Der „Krönungsweg“ – Frankfurts und Deutschlands bedeutendste historische Meile
Wo über dem „Archäologischen Garten“ der Kran steht, verläuft der Krönungsweg
Der „Krönungsweg“ – Frankfurt am Mains und ganz Deutschlands wahrscheinlich bedeutendste historische Meile – auf Jahre und Jahrzehnte hinaus eine Betontrümmerbrache? Im historischen Herzen der Stadt, über viele Jahrhunderte hinweg Stätte der Wahl deutschen Könige und der Krönung vieler Kaiser des „Heiligen Römischen Reichs Deutscher Nation“? Schlicht unverantwortlich!
Hässliche Brache im Herzen der Stadt; Fotos: FeuilletonFrankfurt
„Das ist der Krönungsweg“ rief der Frankfurter SPD-Stadtverordnete Turgut Yüksel am 25. März 2012, dem Tag des triumphalen Wahlsiegs des künftigen Frankfurter Oberbürgermeisters Peter Feldmann über den CDU-Kandidaten Boris Rhein, als Feldmann sich vom Haus am Dom, wo die SPD-Party stattfand, zum altehrwürdigen Frankfurter Rathaus Römer begab. Hat der Siegreiche dabei – wenigsten verschämt – mal nach rechts geschaut, dorthin, wo einst dieser Krönungsweg zwischen Kaiserdom und Römer verlief und wo jetzt, nach dem Abriss des betonmassigen Technischen Rathauses, eben jene erbärmliche Wüste und Brache zum Himmel schreit?
Warum wir diese Frage stellen? Nun, niemand anderes als Peter Feldmann hatte sich im Wahlkampf zu der (offenbar von Teilen der Frankfurter SPD getragenen), für uns nicht nachvollziehbaren Aussage verstiegen, der Bau der „neuen Altstadt“ könne zurückgestellt werden, bis die städtischen Finanzen wieder konsolidiert seien. Und nun fragen wir weiter: Wann wird das sein, diese Konsolidierung? In einem, in fünf, in zehn Jahren? Wir sagen es Ihnen, liebe Leserinnen und Leser, klipp und klar voraus: am Sankt Nimmerleins-Tag!
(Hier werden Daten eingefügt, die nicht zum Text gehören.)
(* ===== verification/Delivery.v ===== *)
(** * From a publisher to a handler

    The transports that hand an event to the broker
    ([plugins/spakky-rabbitmq/.../event/transport.py],
    [plugins/spakky-kafka/.../event/transport.py]), and the composition of the
    header injection of [Event.v], the signer and verifier of [Snapshot.v] and the
    consumers: the identity of the publisher is the identity the handler sees. *)

From S2P Require Import Prelude Json Encoding Annotation Auth Tracing Domain Event Crypto Snapshot Consumer RabbitMQ Kafka.

(** ** The transports *)

Section transports.
Context {S X : Type}.

(** The calls of the client libraries, in order *)
Inductive amqp_command :=
  | AmqpConnect
  | AmqpChannel
  | QueueDeclare (queue : string)
  | ExchangeDeclare (exchange : string)
  | QueueBind (queue exchange routing_key : string)
  | BasicPublish (exchange routing_key : string) (payload : bytes) (headers : list (string * string))
  | ChannelClose
  | ConnectionClose.
Context (amqp : amqp_command → comp S X unit).

Definition rabbit_send (exchange_name : option string) (event_name : string) (payload : bytes)
    (headers : list (string * string)) : comp S X unit :=
  amqp AmqpConnect ;;;
  amqp AmqpChannel ;;;
  amqp (QueueDeclare event_name) ;;;
  match exchange_name with
  | Some exchange =>
      amqp (ExchangeDeclare exchange) ;;;
      amqp (QueueBind event_name exchange event_name)
  | None => ret tt
  end ;;;
  amqp (BasicPublish (default "" exchange_name) event_name payload headers) ;;;
  amqp ChannelClose ;;;
  amqp ConnectionClose.

Context (list_topics : comp S X (list string)) (create_topic : string → comp S X unit)
  (produce : string → bytes → list (string * string) → comp S X unit) (poll flush : comp S X unit).

Definition kafka_create_topic (topic : string) : comp S X unit :=
  existing_topics <- list_topics ;;
  if bool_decide (topic ∈ existing_topics) then ret tt else create_topic topic.

Definition kafka_send (event_name : string) (payload : bytes) (headers : list (string * string)) : comp S X unit :=
  kafka_create_topic event_name ;;;
  produce event_name payload headers ;;;
  poll ;;;
  flush.
End transports.

(** ** Headers on the wire

    A broker delivers every header, as the text it was given or as its UTF-8
    encoding. *)
Definition arrives (sent : list (string * string)) (received : list (string * header_value)) : Prop :=
  Forall2 (λ kv r, r.1 = kv.1 ∧ (r.2 = HStr kv.2 ∨ r.2 = HBytes (utf8_encode kv.2))) sent received.

Lemma arrives_decoded {E} sent received acc :
  arrives sent received → NoDup (acc.*1 ++ sent.*1) →
  _to_string_headers (E := E) received acc = Ok (acc ++ sent).
Proof.
  intros H. revert acc. induction H as [|[k v] [k' r] sent received [Hk Hr] _ IH]; intros acc Hnd.
  - by rewrite app_nil_r.
  - cbn in Hk. subst k'. cbn [fmap list_fmap] in Hnd.
    assert (k ∉ acc.*1) as Hnew.
    { intros Hin. apply NoDup_app in Hnd as (_ & Hd & _). apply (Hd k Hin). by left. }
    assert (_to_string_headers (E := E) received (dict_set k v acc) = Ok (acc ++ (k, v) :: sent)) as Hgo.
    { rewrite dict_set_fresh by done. rewrite IH; [by rewrite <-app_assoc|]. by rewrite fmap_app, <-app_assoc. }
    destruct Hr as [Hr|Hr]; cbn in Hr; subst r; cbn; [done|]. by rewrite utf8_roundtrip.
Qed.

(** ** End to end *)

Section delivery.
Context {X E R W : Type} {T : Type} `{DateTime T} `{FloatText}.
Context (digest : HMACType → bytes → bytes → bytes) (config : CryptographyAuthProviderConfig).

(** The signer the injector asks, at [now], and the verifier the boundary asks, at
    [now'] *)
Definition signer_at (now : T) (c : AuthContext) : outcome X string :=
  Ok (base64url_canonical_json (sign_snapshot digest config (mk_sign_request c None) now)).
Definition verifier_at (now' : T) : verifier := λ envelope _, verify_snapshot digest config envelope now'.

(** The injector of a publisher that acts as [c] *)
Definition publishes_as (i : @AuthContextSnapshotHeaderInjector X) (c : AuthContext) (now : T) : Prop :=
  propagation_enabled i = true ∧ _current_auth_context i = Ok (Some c) ∧
  _auth_snapshot_signer i = Some (signer_at now).

Definition expired (now now' : T) : bool :=
  before (add_delta (_aware_datetime now) (snapshot_ttl config)) (_aware_datetime now').

Context {K : Type} (get_controller : py_object → comp (visible R W) (consumer_error E) K)
  (call_method : K → string → AbstractEvent → comp (visible R W) (consumer_error E) unit)
  (class_name : string → string).

(** The envelope the injector writes, and what verifying it says *)
Lemma injected_envelope i c now now' h0 h :
  verification_available config = true → signable c → publishes_as i c now → NoDup h0.*1 →
  inject_auth i h0 = Ok h →
  ∃ envelope, NoDup h.*1 ∧ dict_get AUTH_CONTEXT_SNAPSHOT_METADATA_KEY h = Some envelope ∧ envelope ≠ "" ∧
    ∀ inv, verifier_at now' envelope inv =
      if expired now now' then Raise ExpiredAuthContextSnapshotError else Ok (verified c (tenant c)).
Proof.
  intros Hav Hc (He & Hctx & Hs) Hnd Hi.
  destruct (inject_auth_cases i h0 h Hi) as [[(c' & sign & snap & _ & Hc' & Hs' & Hsnap & ->)|[[He'|Hc'] _]] _];
    [|congruence..].
  rewrite Hctx in Hc'. injection Hc' as <-. rewrite Hs in Hs'. injection Hs' as <-. injection Hsnap as <-.
  eexists. split; [|split; [apply dict_get_set_eq|split; [apply envelope_nonempty|]]].
  - apply dict_set_NoDup. by apply remove_raw_bearer_NoDup.
  - intros inv. unfold verifier_at. by rewrite sign_verify.
Qed.


(** The same for Kafka, whose boundary prefers a header of the HTTP name, in any
    case, when the message has one; an expired message is dropped without an error. *)
Theorem identity_reaches_kafka_handler i c now now' h0 h raw p m b e v :
  verification_available config = true → signable c → publishes_as i c now → NoDup h0.*1 →
  inject_auth i h0 = Ok h → arrives h raw → _header_value h AUTH_CONTEXT_SNAPSHOT_HEADER_KEY = None →
  ∃ carrier, _to_string_headers (E := E) raw [] = Ok carrier ∧
    kafka_endpoint get_controller call_method (Some (verifier_at now')) p m b e (Some carrier) v =
    if expired now now' then (Ok tt, with_context [] v)
    else invoke get_controller call_method p m e (with_context (authenticated (verified c (tenant c))) v).
Proof.
  intros Hav Hc Hi Hnd Hinj Harr Hno.
  destruct (injected_envelope i c now now' h0 h Hav Hc Hi Hnd Hinj) as (envelope & Hnd' & Henv & Hne & Hver).
  exists h. split; [by apply (arrives_decoded h raw [])|].
  assert (_snapshot_header h = Some envelope) as Hs.
  { unfold _snapshot_header. cbn [first_header]. rewrite Hno. unfold _header_value. rewrite Henv.
    by rewrite (proj2 (String.eqb_neq _ _) Hne). }
  unfold kafka_endpoint, kafka_seed_auth_context, bind. cbn -[_snapshot_header]. change (id h) with h.
  rewrite Hs, Hver. by destruct (expired now now').
Qed.
End delivery.

(** ** Witnesses *)

#[local] Existing Instance ex_datetime.
#[local] Existing Instance ex_floats.

Definition ex_sender : @AuthContextSnapshotHeaderInjector string :=
  mk_injector (Some (signer_at ex_digest ex_config 1000%Z)) true
    (Some (λ k, if String.eqb k AUTH_CONTEXT_CONTEXT_KEY then Some (VAuthContext ex_context) else None)).
Lemma ex_publishes : publishes_as ex_digest ex_config ex_sender ex_context 1000%Z.
Proof. done. Qed.
Definition ex_raw : list (string * header_value) :=
  [(AUTH_CONTEXT_SNAPSHOT_METADATA_KEY, HBytes (utf8_encode (base64url_canonical_json
     (sign_snapshot ex_digest ex_config (mk_sign_request ex_context None) 1000%Z))))].
Lemma ex_arrives : ∃ h, inject_auth ex_sender [("authorization", "Bearer s3cret")] = Ok h ∧ arrives h ex_raw.
Proof.
  eexists. split; [reflexivity|]. unfold ex_raw. constructor; [|constructor]. split; [reflexivity|by right].
Defined.


Lemma identity_reaches_kafka_handler_witness : ∃ carrier,
  _to_string_headers (E := string) ex_raw [] = Ok carrier ∧
  (kafka_endpoint ex_controller ex_call (Some (verifier_at ex_digest ex_config 1301%Z)) ex_pod ex_method
    (mk_binding "shop.Billing.on_paid" true) ex_paid (Some carrier) ex_visible).1 = Ok tt.
Proof.
  destruct ex_arrives as (h & Hi & Ha).
  destruct (identity_reaches_kafka_handler (E := string) (R := N) (W := list string) ex_digest ex_config ex_controller ex_call
    ex_sender ex_context 1000%Z 1301%Z [("authorization", "Bearer s3cret")] h ex_raw ex_pod ex_method
    (mk_binding "shop.Billing.on_paid" true) ex_paid ex_visible eq_refl ex_signable ex_publishes) as (carrier & Hc & Hrun);
    [decide_compute|exact Hi|exact Ha|injection Hi as <-; vm_compute; reflexivity|].
  exists carrier. split; [exact Hc|]. rewrite Hrun. reflexivity.
Defined.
Schuld an letzterem Befund ist nun wiederum nicht Peter Feldmann, sondern eine seit Jahrzehnten verfehlte Bundespolitik, die die öffentlichen Haushalte der Kommunen ins finanzielle Elend manövriert hat. Um keine Missverständnisse aufkommen zu lassen: Feldmanns die städtische Finanzkraft herausfordernde Ziele – Kinderarmut stoppen, bezahlbaren Wohnraum schaffen, ältere Bürgerinnen und Bürger integrieren – sind wichtige und richtige. Das aber alles ist kein Grund, besagte Abbruchwüste jetzt einfach mal Abbruchwüste sein zu lassen. Die „neue Altstadtbebauung“ zurückzustellen wäre ein beispielloser Frevel an der ehemaligen Freien Reichsstadt und an ihrer auch heute herausragenden Bedeutung im gesamten Deutschland und – allein schon als Sitz der Europäischen Zentralbank – in einem vereinten Europa; wäre eine Zumutung gegenüber den Bürgerinnen und Bürgern und eine Lachnummer für die zwischen Dom und Römer pendelnden Touristenscharen aus aller Welt! Auch einen Namen für solches städtebauliche Elend liesse sich der Volksmund wohl sehr bald für die 7000 m² umfassende Abrisswüste einfallen – wie wäre es beispielsweise mit „Peter Feldmann-Anlage“ oder „Dom-Römer Kulturforum“?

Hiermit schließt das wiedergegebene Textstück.